About 40 Burmese dissidents, including Buddhist monks, members of the 88 Generation Students group, a prominent labor activist and individual social activists were given prison sentences of up to 65 years by a court in Rangoon’s Insein Prison today, relatives reported.
Fourteen members of the 88 Generation Students group, including Min Zeya, Jimmy, Arnt Bwe Kyaw, Panneik Tun, Nilar Thein and Mie Mie, received the heaviest sentences—65 years.
|A crowd in front of Rangoon's Insein Prison. (Photo: AFP)|
Five monks from Rangoon’s Ngwe Kyar Yan monastery each received prison sentences of six years and six months.
A prominent labor rights activist, Su Su Nway, was sentenced to 12 years and six months.
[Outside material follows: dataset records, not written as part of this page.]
(* ===== verification/_CoqProject ===== *)
-Q . S2P
Prelude.v
Json.v
GoStd.v
JsonPlain.v
Redact.v
JsonRound.v
Resource.v
Plan.v
ActionContract.v
PluginMapping.v
ResourceJson.v
References.v
ActionContractFacts.v
FlowGraph.v
FlowTarjan.v
FlowCompiler.v
Db.v
StoreRuns.v
StoreResources.v
StoreOutbox.v
StorePlugins.v
PluginContract.v
ManagerBind.v
ServerPages.v
StoreStep.v
Proc.v
StoreSafety.v
StoreWatch.v
StoreAttempts.v
StoreOps.v
ServerPagesFacts.v
StoreHistory.v
EngineModel.v
EngineOrder.v
FlowCompilerFacts.v
EngineNode.v
ManagerRun.v
ManagerBindFacts.v
ManagerStream.v
EngineReplay.v
ManagerFacts.v
EngineInterp.v
EngineLoop.v
EngineSched.v
EngineAdapter.v
Orchestrator.v
OrchestratorSafety.v
Trigger.v
TriggerFacts.v
Samples.v
Properties.v
PropertiesEngine.v
PropertiesFlow.v
HttpIngress.v
PropertiesServer.v
PropertiesManager.v
JsonCanonical.v
PluginSchema.v
PluginBundle.v
PluginSdk.v
PluginSdkFacts.v
PluginController.v
ManagerAdmin.v
ManagerWatch.v
ServerHandlers.v
ServerResources.v
ServerRuns.v
ServerPlugins.v
Retention.v
ServerStream.v
ServerFacts.v
RetentionFacts.v
PropertiesPlugins.v
PropertiesApi.v
Workspace.v
GithubApi.v
GithubWatch.v
GithubActions.v
GithubFacts.v
PropertiesGithub.v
The well-known musician Win Maw and HIV/AIDS activist Than Naing each received sentences of six years imprisonment. Other activists were given sentences of up to 24 years.
Sources said a further 14 members of the 88 Generation Students group and a number of social activists were scheduled to appear before the court on Thursday. All remaining detained activists would be sentenced by November 25, sources said.
The condemned members of the 88 Generation Students showed defiance in the face of the draconian sentences, said one source.
Min Zeya replied to the reading of his sentence: “Only 65 years?” Mie Mie shouted: “We will never be frightened.”
Others shouted: “Free Burma!”
In late October, nine leaders of the 88 Generation Students group, including Min Ko Naing, Ko Ko Gyi and Pyone Cho, were sentenced to six months imprisonment for contempt of court. They were later transferred from Insein Prison to Maubin Prison in Irrawaddy Division.
Win Maung, Pyone Cho’s father, said he expected the nine to be sentenced soon on the main charges against them. They were arrested while leading demonstrations in August 2007 against spiraling price rises.
Three defense lawyers, Nyi Nyi Htwe, Aung Thein and Khin Maung Shein have also been sentenced to prison terms of between four and six months for contempt of court after complaining of unfair treatment.
On Monday, a young Burmese blogger who largely provided information for the outside world on the brutal regime crackdown on the September 2007 uprising was sentenced to 20 years and six months imprisonment.